## Work task:
Which lines in the records below contain the word "pages"? Copy each one.

## Input:
===
(** the links handed on by a crawl of [Demo.category_site] *)
Lemma story_links_unique_per_page_witness :
  (exists pages : list Soup,
      [("My Story", Demo.story_url); ("My Story", Demo.story_url)]
      = flat_map (@extract_story_links (Demo.world Demo.category_site) Demo.self) pages
      /\ length pages <= 2
      /\ 2 = length [("My Story", Demo.story_url); ("My Story", Demo.story_url)]
      /\ (forall i soup, pages !! i = Some soup ->
            @extract_story_links (Demo.world Demo.category_site) Demo.self soup <> []
            /\ exists t, @net (Demo.world Demo.category_site) t
                           (@listing_url (Demo.world Demo.category_site) Demo.self (S i))
                         = Ok soup)
      /\ @crawl_stops (Demo.world Demo.category_site) Demo.self ∅ 1 2 (length pages))
  /\ is_Some (@scrape_category (Demo.world Demo.category_site) Demo.self 10 2 Demo.st0).
Proof.
  destruct (@story_links_unique_per_page (Demo.world Demo.category_site) Demo.self
              10 2 Demo.st0) as (_ & _ & Hcrawl & Hend).
  split.
  - apply (Hcrawl 2 2 [("My Story", Demo.story_url); ("My Story", Demo.story_url)]
             (Demo.final_state
                (@scrape_category (Demo.world Demo.category_site) Demo.self 10 2 Demo.st0))).
    vm_compute. reflexivity.
  - apply (Hend {[Demo.story_url]}); try apply category_site_within.
    vm_compute. lia.
Defined.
===
## Response:
  (exists pages : list Soup,
      = flat_map (@extract_story_links (Demo.world Demo.category_site) Demo.self) pages
      /\ length pages <= 2
      /\ (forall i soup, pages !! i = Some soup ->
      /\ @crawl_stops (Demo.world Demo.category_site) Demo.self ∅ 1 2 (length pages))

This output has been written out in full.